**Task objective:**
The exercise asks you to copy every line below in which "land" appears.

**Provided data:**
##############################
(* ===== verification/SysFile.v ===== *)
(** * SysFile: file system calls, kernel/sysfile.c, and their arguments, kernel/syscall.c

    The arguments of a system call are the saved registers a0 to a5 of the process.
    Results are the C values before the conversion to [uint64].  [sys_exec]
    is in [Exec], beside [exec]. *)

From S2P Require Import Prelude Bytes SleepLock Bio Log Fs Fcntl KFile.

Definition MAXPATH : Z := 128.

Section ops.
Context {Y : Type} `{!Peers Y}.
Abbreviation X := (fstate Y).
Abbreviation K := (M (fs (ftop (ist X)))).

(** ** syscall.c *)
Definition argraw (n : Z) : K Z :=
  if (0 <=? n) && (n <=? 5) then xgets (fun x => regs x n) else panic "argraw".
Definition argint (n : Z) : K Z := v ← argraw n; mret (i32 v).
Definition argaddr (n : Z) : K Z := argraw n.
(** The string, [None] for a negative result. *)
Definition fetchstr (addr max : Z) : K (option (list Z)) := xgets (fun x => peer_copyinstr addr max (peer x)).
Definition argstr (n max : Z) : K (option (list Z)) := addr ← argaddr n; fetchstr addr max.

(** ** Descriptors *)
Definition get_ofile (fd : Z) : K Z := pid ← gets mypid; xgets (fun x => ofile x pid fd).
Definition set_ofile (fd f : Z) : K unit :=
  pid ← gets mypid;
  xmod (fun x => x <| ofile ::= fun o => upd o pid (upd (o pid) fd f) |>).

(** The descriptor and its file, [None] for the result -1. *)
Definition argfd (n : Z) : K (option (Z * Z)) :=
  fd ← argint n;
  if (fd <? 0) || (NOFILE <=? fd) then mret None else
  f ← get_ofile fd;
  if f =? -1 then mret None else mret (Some (fd, f)).

Fixpoint fdalloc_loop (k : nat) (fd f : Z) : K Z :=
  match k with
  | O => mret (-1)
  | S k' =>
      o ← get_ofile fd;
      if o =? -1 then set_ofile fd f;; mret fd else fdalloc_loop k' (fd + 1) f
  end.
Definition fdalloc (f : Z) : K Z := fdalloc_loop (Z.to_nat NOFILE) 0 f.

Definition sys_dup : K Z :=
  a ← argfd 0;
  match a with
  | None => mret (-1)
  | Some (_, f) =>
      fd ← fdalloc f;
      if fd <? 0 then mret (-1) else
      filedup f;;
      mret fd
  end.

Definition sys_read : K Z :=
  a ← argfd 0;
  match a with
  | None => mret (-1)
  | Some (_, f) =>
      n ← argint 2;
      p ← argaddr 1;
      fileread f p n
  end.
Definition sys_write : K Z :=
  a ← argfd 0;
  match a with
  | None => mret (-1)
  | Some (_, f) =>
      n ← argint 2;
      p ← argaddr 1;
      filewrite f p n
  end.

Definition sys_close : K Z :=
  a ← argfd 0;
  match a with
  | None => mret (-1)
  | Some (fd, f) =>
      set_ofile fd (-1);;
      fileclose f;;
      mret 0
  end.

Definition sys_fstat : K Z :=
  a ← argfd 0;
  match a with
  | None => mret (-1)
  | Some (_, f) => st ← argaddr 1; filestat f st
  end.

(** ** Links *)
Definition add_nlink (ip d : Z) : K unit :=
  set_inode ip (fun p => p <| dip ::= fun n => n <| nlink ::= fun l => i16 (l + d) |> |>).

Definition link_bad (ip : Z) : K Z :=
  ilock ip;;
  add_nlink ip (-1);;
  iupdate ip;;
  iunlockput ip;;
  end_op;;
  mret (-1).
Definition sys_link : K Z :=
  old ← argstr 0 MAXPATH;
  match old with
  | None => mret (-1)
  | Some old =>
  new ← argstr 1 MAXPATH;
  match new with
  | None => mret (-1)
  | Some new =>
  begin_op;;
  ip ← namei old;
  if ip =? -1 then end_op;; mret (-1) else
  ilock ip;;
  p ← get_inode ip;
  if type (dip p) =? T_DIR then
    iunlockput ip;;
    end_op;;
    mret (-1)
  else
  add_nlink ip 1;;
  iupdate ip;;
  iunlock ip;;
  dn ← nameiparent new;
  let (dp, name) := (dn : Z * list Z) in
  if dp =? -1 then link_bad ip else
  ilock dp;;
  d ← get_inode dp;
  p ← get_inode ip;
  r ← (if negb (i_dev d =? i_dev p) then mret (-1) : K Z else dirlink dp name (inum p));
  if r <? 0 then
    iunlockput dp;;
    link_bad ip
  else
  iunlockput dp;;
  iput ip;;
  end_op;;
  mret 0
  end
  end.

Fixpoint isdirempty_loop (k : nat) (dp off : Z) : K bool :=
  match k with
  | O => no_fuel
  | S k' =>
      p ← get_inode dp;
      if negb (off <? isize (dip p)) then mret true else
      r ← readi dp Local off sizeof_dirent;
      if negb (r =? sizeof_dirent) then panic "isdirempty: readi" else
      de ← ugets local;
      if negb (de_inum de =? 0) then mret false else isdirempty_loop k' dp (off + sizeof_dirent)
  end.
Definition isdirempty (dp : Z) : K bool :=
  p ← get_inode dp;
  new_local;;
  isdirempty_loop (S (Z.to_nat (isize (dip p)))) dp (2 * sizeof_dirent).

Definition dot : list Z := [46].
Definition dotdot : list Z := [46; 46].

Definition unlink_bad (dp : Z) : K Z := iunlockput dp;; end_op;; mret (-1).
Definition sys_unlink : K Z :=
  path ← argstr 0 MAXPATH;
  match path with
  | None => mret (-1)
  | Some path =>
  begin_op;;
  dn ← nameiparent path;
  let (dp, name) := (dn : Z * list Z) in
  if dp =? -1 then end_op;; mret (-1) else
  ilock dp;;
  if (namecmp name dot =? 0) || (namecmp name dotdot =? 0) then unlink_bad dp else
  r ← dirlookup dp name;
  let (ip, off) := (r : Z * Z) in
  if ip =? -1 then unlink_bad dp else
  ilock ip;;
  p ← get_inode ip;
  if nlink (dip p) <? 1 then panic "unlink: nlink < 1" else
  b ← (if type (dip p) =? T_DIR then e ← isdirempty ip; mret (negb e) else mret false);
  if (b : bool) then
    iunlockput ip;;
    unlink_bad dp
  else
  new_local;;
  r ← writei dp Local off sizeof_dirent;
  if negb (r =? sizeof_dirent) then panic "unlink: writei" else
  p ← get_inode ip;
  when (type (dip p) =? T_DIR) (
    add_nlink dp (-1);;
    iupdate dp);;
  iunlockput dp;;
  add_nlink ip (-1);;
  iupdate ip;;
  iunlockput ip;;
  end_op;;
  mret 0
  end.

(** ** Creating *)
(** The locked inode, [-1] for 0. *)
Definition create (path : list Z) (ty major minor : Z) : K Z :=
  dn ← nameiparent path;
  let (dp, name) := (dn : Z * list Z) in
  if dp =? -1 then mret (-1) else
  ilock dp;;
  r ← dirlookup dp name;
  if negb (r.1 =? -1) then
    iunlockput dp;;
    ilock r.1;;
    p ← get_inode r.1;
    if (ty =? T_FILE) && ((type (dip p) =? T_FILE) || (type (dip p) =? T_DEVICE)) then mret r.1 else
    iunlockput r.1;;
    mret (-1)
  else
  d ← get_inode dp;
  ip ← ialloc (i_dev d) ty;
  if ip =? -1 then panic "create: ialloc" else
  ilock ip;;
  set_inode ip (fun p => p <| dip ::= fun n => n <| Fs.major := major |> <| Fs.minor := minor |> <| nlink := 1 |> |>);;
  iupdate ip;;
  p ← get_inode ip;
  when (ty =? T_DIR) (
    add_nlink dp 1;;
    iupdate dp;;
    r ← dirlink ip dot (inum p);
    if r <? 0 then panic "create dots" else
    d ← get_inode dp;
    r ← dirlink ip dotdot (inum d);
    when (r <? 0) (panic "create dots"));;
  r ← dirlink dp name (inum p);
  if r <? 0 then panic "create: dirlink" else
  iunlockput dp;;
  mret ip.

(** The inode [sys_open] works on: locked, [-1] if the call fails here. *)
Definition open_inode (path : list Z) (omode : Z) : K Z :=
  if negb (Z.land omode O_CREATE =? 0) then
    ip ← create path T_FILE 0 0;
    if ip =? -1 then end_op;; mret (-1) else mret ip
  else
    ip ← namei path;
    if ip =? -1 then end_op;; mret (-1) else
    ilock ip;;
    p ← get_inode ip;
    if (type (dip p) =? T_DIR) && negb (omode =? O_RDONLY) then
      iunlockput ip;;
      end_op;;
      mret (-1)
    else mret ip.
Definition open_fail (ip : Z) : K Z := iunlockput ip;; end_op;; mret (-1).
(** From [filealloc] on, with the contents [p] of the locked inode. *)
Definition open_file (ip : Z) (p : inode) (omode : Z) : K Z :=
  f ← filealloc;
  if f =? -1 then open_fail ip else
  fd ← fdalloc f;
  if fd <? 0 then
    fileclose f;;
    open_fail ip
  else
  (if type (dip p) =? T_DEVICE
   then set_file f (fun q => q <| f_type := FD_DEVICE |> <| f_major := major (dip p) |>)
   else set_file f (fun q => q <| f_type := FD_INODE |> <| f_off := 0 |>));;
  set_file f (fun q => q <| f_ip := ip |> <| readable := (Z.land omode O_WRONLY =? 0) |>
    <| writable := negb (Z.land omode O_WRONLY =? 0) || negb (Z.land omode O_RDWR =? 0) |>);;
  when (negb (Z.land omode O_TRUNC =? 0) && (type (dip p) =? T_FILE)) (itrunc ip);;
  iunlock ip;;
  end_op;;
  mret fd.
Definition sys_open : K Z :=
  path ← argstr 0 MAXPATH;
  match path with
  | None => mret (-1)
  | Some path =>
  omode ← argint 1;
  begin_op;;
  ip ← open_inode path omode;
  if ip =? -1 then mret (-1) else
  p ← get_inode ip;
  if (type (dip p) =? T_DEVICE) && ((major (dip p) <? 0) || (NDEV <=? major (dip p))) then open_fail ip else
  open_file ip p omode
  end.

(** The end of [sys_mkdir] and [sys_mknod]. *)
Definition made (ip : Z) : K Z :=
  if ip =? -1 then end_op;; mret (-1) else
  iunlockput ip;;
  end_op;;
  mret 0.
Definition sys_mkdir : K Z :=
  begin_op;;
  path ← argstr 0 MAXPATH;
  match path with
  | None => end_op;; mret (-1)
  | Some path => ip ← create path T_DIR 0 0; made ip
  end.
Definition sys_mknod : K Z :=
  begin_op;;
  path ← argstr 0 MAXPATH;
  match path with
  | None => end_op;; mret (-1)
  | Some path =>
      major ← argint 1;
      minor ← argint 2;
      ip ← create path T_DEVICE (i16 major) (i16 minor);
      made ip
  end.

Definition sys_chdir : K Z :=
  begin_op;;
  path ← argstr 0 MAXPATH;
  match path with
  | None => end_op;; mret (-1)
  | Some path =>
      ip ← namei path;
      if ip =? -1 then end_op;; mret (-1) else
      ilock ip;;
      p ← get_inode ip;
      if negb (type (dip p) =? T_DIR) then
        iunlockput ip;;
        end_op;;
        mret (-1)
      else
      iunlock ip;;
      c ← ugets cwd;
      iput c;;
      end_op;;
      umod (fun u => u <| cwd := ip |>);;
      mret 0
  end.

(** ** Pipes *)
Definition fd_bytes (v : Z) : list Z := put32 (replicate 4 0) 0 v.
Definition sys_pipe : K Z :=
  fdarray ← argaddr 0;
  fs ← pipealloc;
  match fs with
  | None => mret (-1)
  | Some (rf, wf) =>
      fd0 ← fdalloc rf;
      fd1 ← (if fd0 <? 0 then mret (-1) else fdalloc wf);
      if (fd0 <? 0) || (fd1 <? 0) then
        when (0 <=? fd0) (set_ofile fd0 (-1));;
        fileclose rf;;
        fileclose wf;;
        mret (-1)
      else
      r ← copyout_user fdarray (fd_bytes fd0);
      r ← (if r <? 0 then mret r else copyout_user (u64 (fdarray + 4)) (fd_bytes fd1));
      if r <? 0 then
        set_ofile fd0 (-1);;
        set_ofile fd1 (-1);;
        fileclose rf;;
        fileclose wf;;
        mret (-1)
      else mret 0
  end.

(** ** The system calls of this file, by number (syscall.h) *)
Inductive file_call :=
| SYS_pipe | SYS_read | SYS_fstat | SYS_chdir | SYS_dup | SYS_open | SYS_write | SYS_mknod | SYS_unlink | SYS_link | SYS_mkdir | SYS_close.
Definition file_call_of (num : Z) : option file_call :=
  if num =? 4 then Some SYS_pipe else if num =? 5 then Some SYS_read else if num =? 8 then Some SYS_fstat
  else if num =? 9 then Some SYS_chdir else if num =? 10 then Some SYS_dup else if num =? 15 then Some SYS_open
  else if num =? 16 then Some SYS_write else if num =? 17 then Some SYS_mknod else if num =? 18 then Some SYS_unlink
  else if num =? 19 then Some SYS_link else if num =? 20 then Some SYS_mkdir else if num =? 21 then Some SYS_close
  else None.
Definition run_call (c : file_call) : K Z :=
  match c with
  | SYS_pipe => sys_pipe | SYS_read => sys_read | SYS_fstat => sys_fstat | SYS_chdir => sys_chdir | SYS_dup => sys_dup
  | SYS_open => sys_open | SYS_write => sys_write | SYS_mknod => sys_mknod | SYS_unlink => sys_unlink | SYS_link => sys_link
  | SYS_mkdir => sys_mkdir | SYS_close => sys_close
  end.
(** [syscall] for a number of these calls: the result goes to the saved a0. *)
Definition syscall_file (c : file_call) : K unit :=
  r ← run_call c;
  xmod (fun x => x <| regs ::= fun g => upd g 0 (u64 r) |>).

(** ** What [fork] and [exit] (proc.c) do to open files *)
Definition fork_files (np : Z) : K Z :=
  for_each (seqZ 0 NOFILE) (fun i =>
    f ← get_ofile i;
    when (negb (f =? -1)) (
      f ← filedup f;
      xmod (fun x => x <| ofile ::= fun o => upd o np (upd (o np) i f) |>)));;
  c ← ugets cwd;
  idup c.
Definition exit_files : K unit :=
  for_each (seqZ 0 NOFILE) (fun fd =>
    f ← get_ofile fd;
    when (negb (f =? -1)) (
      fileclose f;;
      set_ofile fd (-1)));;
  begin_op;;
  c ← ugets cwd;
  iput c;;
  end_op;;
  umod (fun u => u <| cwd := -1 |>).
End ops.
##############################
**Written response:**
  if negb (Z.land omode O_CREATE =? 0) then
  set_file f (fun q => q <| f_ip := ip |> <| readable := (Z.land omode O_WRONLY =? 0) |>
    <| writable := negb (Z.land omode O_WRONLY =? 0) || negb (Z.land omode O_RDWR =? 0) |>);;
  when (negb (Z.land omode O_TRUNC =? 0) && (type (dip p) =? T_FILE)) (itrunc ip);;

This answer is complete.